The philosophical and scientific approach of young anglers sometimes puts them in a cultural clash with the silver-haired men who traditionally ruled China’s fishing spots. “I think the old-timers were genuinely surprised to see a woman with a rod,” Yu recalls of her early outings. They would come over to check if she’d baited her hook properlyonly to walk away, confused, by her colorful and surprisingly effective micro-gear.

Besides this clash of the old and the new and the transgressing of gender boundaries, the fun of fishing also lies in the wisdom of sharing. One year into the sport, Yu has now joined a local girls’ fishing group of some 300 members, where they regularly organize events via WeChat. Their favorite spot is Beijing’s Liangmahe River, alongside local grandpas. Wu also regularly gives out his catches to the strolling grandpas in the park.

“Ancient Chinese literati didn’t fish to eat,” says Cao, echoing the classic wisdom. “They fished to cultivate patience, to observe nature’s rhythms, and to achieve that perfect balance between action and inaction.” That said, he occasionally runs into illegal poachers who fish using electric nets, and this spurs him into action: He waits until they’re gone and quietly confiscates their equipment.

Chinese men examine different fishing rods at the Luya fishing exhibition in Shanghai

Businesses are now selling more than rods, lines, and bait—they’re offering a full “fishing ecosystem” for enthusiasts, from outdoor gear and apparel to cars designed to carry fishing equipment (VCG)

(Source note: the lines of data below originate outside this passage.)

(** * Mental-health tracker: scoring, classification, persistence, time filter

    A shallow embedding of [backend.py] (scorers, classifiers, the two SQLite
    tables) and of the data path of [frontend.py] (the two submit handlers
    and the time filter of [update_graph]), with the properties of the
    specification stated and proved over it.

    Modelling conventions.
    - Python [int] is [Z]; a response is a Python value ([value]), because
      the scorers test [isinstance(x, int)] at run time.
    - A raised exception is the [Raise] case of [result].
    - The wall clock ([datetime.now()]) is an explicit argument [now].
    - The SQLite file is an explicit [database] value threaded through the
      operations.  The storage engine is the ideal durable store of the
      specification: I/O failures and the exhaustion of 64-bit row ids or
      integers are outside the model. *)

From Stdlib Require Import ZArith List String Ascii Bool Lia.
From Stdlib Require Import Sorted Permutation.
From Stdlib Require Import Numbers.DecimalString.
Import ListNotations.

Open Scope string_scope.
Open Scope Z_scope.

(* ================================================================== *)
(** ** Python values, exceptions *)
(* ================================================================== *)

Module Py.

(** The run-time values a response vector can hold.  [bool] is a subclass
    of [int] in Python: [isinstance(True, int)] holds and [True == 1].
    A float is kept as its 64-bit pattern; the scorers never inspect it. *)
Inductive value : Type :=
| VInt (z : Z)
| VBool (b : bool)
| VFloat (bits : Z)
| VStr (s : string)
| VNone.

Inductive exn : Type :=
| ValueError (msg : string)
| OverflowError (msg : string).

Inductive result (A : Type) : Type :=
| Ok (a : A)
| Raise (e : exn).
Arguments Ok {A} a.
Arguments Raise {A} e.

Definition bind {A B} (r : result A) (k : A -> result B) : result B :=
  match r with
  | Ok a => k a
  | Raise e => Raise e
  end.

(** [isinstance(x, int)] *)
Definition isinstance_int (x : value) : bool :=
  match x with
  | VInt _ | VBool _ => true
  | _ => false
  end.

(** The integer an [int] instance denotes in arithmetic and comparisons. *)
Definition int_of (x : value) : option Z :=
  match x with
  | VInt z => Some z
  | VBool b => Some (if b then 1 else 0)
  | _ => None
  end.

(** [lo <= x <= hi] for an [x] already known to be an [int] instance. *)
Definition between (lo : Z) (x : value) (hi : Z) : bool :=
  match int_of x with
  | Some z => (lo <=? z) && (z <=? hi)
  | None => false
  end.

(** [sum(responses)]: left-to-right addition starting from [0]. *)
Definition sum (responses : list value) : Z :=
  fold_left (fun acc x => match int_of x with
                          | Some z => acc + z
                          | None => acc
                          end) responses 0.

(** [str(n)] for an [int]. *)
Definition str (n : Z) : string := NilZero.string_of_int (Z.to_int n).

End Py.

Import Py.

Notation "x <- c1 ;; c2" := (Py.bind c1 (fun x => c2))
  (at level 61, c1 at next level, right associativity).

(* ================================================================== *)
(** ** backend.py: scorers and classifiers *)
(* ================================================================== *)

(** [calculate_burns_score], backend.py lines 4-15. *)
Definition calculate_burns_score (responses : list value) : result Z :=
  if negb (Nat.eqb (List.length responses) 25) then
    Raise (ValueError "Must provide exactly 25 responses")
  else if negb (forallb (fun x => isinstance_int x && between 0 x 4) responses) then
    Raise (ValueError "All responses must be integers between 0 and 4")
  else
    Ok (Py.sum responses).

(** [get_depression_level], backend.py lines 17-34. *)
Definition get_depression_level (score : Z) : string :=
  if (0 <=? score) && (score <=? 5) then "No Depression"
  else if (6 <=? score) && (score <=? 10) then "Normal but unhappy"
  else if (11 <=? score) && (score <=? 25) then "Mild depression"
  else if (26 <=? score) && (score <=? 50) then "Moderate depression"
  else if (51 <=? score) && (score <=? 75) then "Severe depression"
  else if (76 <=? score) && (score <=? 100) then "Extreme depression"
  else "Invalid score".

(** [calculate_gad7_score], backend.py lines 36-47. *)
Definition calculate_gad7_score (responses : list value) : result Z :=
  if negb (Nat.eqb (List.length responses) 7) then
    Raise (ValueError "Must provide exactly 7 responses")
  else if negb (forallb (fun x => isinstance_int x && between 0 x 3) responses) then
    Raise (ValueError "All responses must be integers between 0 and 3")
  else
    Ok (Py.sum responses).

(** [get_anxiety_level], backend.py lines 49-62. *)
Definition get_anxiety_level (score : Z) : string :=
  if (0 <=? score) && (score <=? 4) then "Minimal anxiety"
  else if (5 <=? score) && (score <=? 9) then "Mild anxiety"
  else if (10 <=? score) && (score <=? 14) then "Moderate anxiety"
  else if (15 <=? score) && (score <=? 21) then "Severe anxiety"
  else "Invalid score".

(** The sample vectors of the demonstration path, backend.py lines 159-160
    and 180. *)
Definition sample_burns_responses : list value :=
  map VInt [2; 1; 0; 2; 1; 3; 2; 1; 0; 2; 1; 0; 2; 1; 3;
            2; 1; 0; 2; 1; 0; 2; 1; 0; 0].

Definition sample_gad7_responses : list value :=
  map VInt [1; 2; 3; 2; 1; 0; 1].

(* ------------------------------------------------------------------ *)
(** *** The specification's band tables *)

(** An inclusive band [(low, high, label)]. *)
Definition band : Type := (Z * Z * string)%type.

China has several regulations on civil fishing, including bans in protected waterways and a 10-year ban on all productive fishing in the Yangtze River, issued in 2020. “As long as these constraints are met, the impact of individuals’ fishing activities on the environment is actually minimal,” Yang Guihong, associate professor of the School of Economics & Management at Beijing Forestry University, tells TWOC.

In June of this year, a draft of an amendment to the Fisheries Law was introduced. It aims to encourage recreational fishing activities as a form of leisure by improving regulations and clearly demarcating them from industrial fishing operations.

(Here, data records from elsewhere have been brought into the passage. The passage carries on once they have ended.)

Lemma step_policy_closer (l t mn mx : Z) :
  2 <= mn -> 1 <= mx -> l <> t ->
  Z.abs (step_policy l t mn mx - t) < Z.abs (l - t).
Proof.
  intros Hmn Hmx Hne. unfold step_policy.
  destruct (Z.ltb_spec (Z.abs (l - t)) mn) as [Hs|Hs]; [lia|].
  assert (Hc : Z.abs (Z.quot (l + t) 2 - t) < Z.abs (l - t)
               /\ Z.min l t <= Z.quot (l + t) 2 <= Z.max l t)
    by (Z.to_euclidean_division_equations; lia).
  set (c := Z.quot (l + t) 2) in *.
  destruct (Z.leb_spec (Z.abs (c - t)) mx); [lia|].
  destruct (Z.ltb_spec l t); lia.
Qed.

Lemma step_policy_fixed (t mn mx : Z) :
  0 <= mx -> step_policy t t mn mx = t.
Proof.
  intros Hmx. unfold step_policy.
  destruct (Z.ltb_spec (Z.abs (t - t)) mn); [reflexivity|].
  assert (Hc : Z.quot (t + t) 2 = t)
    by (Z.to_euclidean_division_equations; lia).
  rewrite Hc. destruct (Z.leb_spec (Z.abs (t - t)) mx); [reflexivity|lia].
Qed.

Lemma slew_iter_policy_reaches (n : nat) :
  forall l t mn mx,
  half_int l -> half_int t -> 2 <= mn -> 1 <= mx ->
  Z.abs (l - t) <= Z.of_nat n ->
  slew_iter n l t mn mx = t.
Proof.
  induction n as [|n IH]; intros l t mn mx Hl Ht Hmn Hmx Hd.
  - cbn [slew_iter]. lia.
  - cbn [slew_iter].
    assert (Hmx0 : 0 <= mx) by lia.
    rewrite (slew_eq_policy l t mn mx (half_int_slew_defined l t Hl Ht) Hmx0).
    pose proof (step_policy_between l t mn mx Hmx0) as Hb.
    apply IH; try assumption; [unfold half_int in *; lia|].
    destruct (Z.eq_dec l t) as [->|Hne].
    + rewrite step_policy_fixed by assumption. lia.
    + pose proof (step_policy_closer l t mn mx Hmn Hmx Hne). lia.
Qed.

(** [X3] With a smaller limit of at least 2 and a larger limit of at
    least 1, every call of the slew limiter brings the servo strictly
    closer to a target it has not reached, a servo on its target stays
    there, and so the target is reached after at most as many calls as
    there are degrees to go. *)
Theorem slew_converges (last pos minper maxper : Z) :
  half_int last -> half_int pos -> 2 <= minper -> 1 <= maxper ->
  (last <> pos ->
   Z.abs (slew last pos minper maxper - pos) < Z.abs (last - pos)) /\
  slew pos pos minper maxper = pos /\
  (forall n : nat,
     Z.abs (last - pos) <= Z.of_nat n ->
     slew_iter n last pos minper maxper = pos).
Proof.
  intros Hl Ht Hmn Hmx. assert (Hmx0 : 0 <= maxper) by lia.
  split; [|split].
  - intros Hne.
    rewrite (slew_eq_policy _ _ minper _
               (half_int_slew_defined _ _ Hl Ht) Hmx0).
    now apply step_policy_closer.
  - rewrite (slew_eq_policy _ _ minper _
               (half_int_slew_defined _ _ Ht Ht) Hmx0).
    now apply step_policy_fixed.
  - intros n Hn. now apply slew_iter_policy_reaches.
Qed.

(** [X4] With a smaller limit of 1 or less the slew limiter stalls one
    degree below a target: the truncated mean of [last] and [last + 1] is
    [last] itself, it is within the larger limit of the target and is
    taken as the new position. *)
Theorem slew_stalls_below (last minper maxper : Z) :
  0 <= last <= 16382 -> minper <= 1 <= maxper ->
  slew last (last + 1) minper maxper = last /\
  (forall n : nat, slew_iter n last (last + 1) minper maxper = last).
Proof.
  intros Hl Hlim.
  assert (Hstep : slew last (last + 1) minper maxper = last).
  { rewrite slew_eq_policy;
      [|apply half_int_slew_defined; unfold half_int; lia | lia].
    unfold step_policy.
    destruct (Z.ltb_spec (Z.abs (last - (last + 1))) minper); [lia|].
    assert (Hc : Z.quot (last + (last + 1)) 2 = last)
      by (Z.to_euclidean_division_equations; lia).
    rewrite Hc.
    destruct (Z.leb_spec (Z.abs (last - (last + 1))) maxper);
      [reflexivity|lia]. }
  split; [exact Hstep|].
  induction n as [|n IH]; cbn [slew_iter]; [reflexivity|].
  rewrite Hstep. exact IH.
Qed.

(** ** The settling time with the limits of the sketch *)

Lemma slew_servo_angle (last pos minper maxper : Z) :
  servo_angle last -> servo_angle pos -> 0 <= maxper ->
  servo_angle (slew last pos minper maxper).
Proof.
  intros Hl Hp Hmx.
  rewrite (slew_eq_policy _ _ minper _ (slew_defined_servo _ _ Hl Hp) Hmx).
  pose proof (step_policy_between last pos minper maxper Hmx).
  unfold servo_angle in *. lia.
Qed.


Lemma step_policy_settle (l t : Z) :
  Z.abs (step_policy l t 3 15 - t) <= settle_bound (Z.abs (l - t)).
Proof.
  unfold step_policy, settle_bound.
  assert (Hc : Z.abs (Z.quot (l + t) 2 - t) <= (Z.abs (l - t) + 1) / 2
               /\ Z.min l t <= Z.quot (l + t) 2 <= Z.max l t)
    by (Z.to_euclidean_division_equations; lia).
  assert (Hh : 2 * ((Z.abs (l - t) + 1) / 2) <= Z.abs (l - t) + 1)
    by (Z.to_euclidean_division_equations; lia).
  set (c := Z.quot (l + t) 2) in *.
  set (h := (Z.abs (l - t) + 1) / 2) in *.
  destruct (Z.ltb_spec (Z.abs (l - t)) 3); [lia|].
  destruct (Z.leb_spec (Z.abs (c - t)) 15);
    destruct (Z.leb_spec (Z.abs (l - t)) 30); try lia;
    destruct (Z.ltb_spec l t); lia.
Qed.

As the sun sets over the stretch of water where the Mongols once built their empire, Wu packs his rods, puts on his hat, and nods goodbye to his new retiree friends. China’s young urbanites are quietly rewriting the social contract of leisure, blending millennia-old philosophy with contemporary rebellion.

More than just a trend, the fishing revival is a coping mechanism for a generation squeezed between ambition and exhaustion. “We’re not ‘lying flat,’” says Wu. “We’re lying in wait.”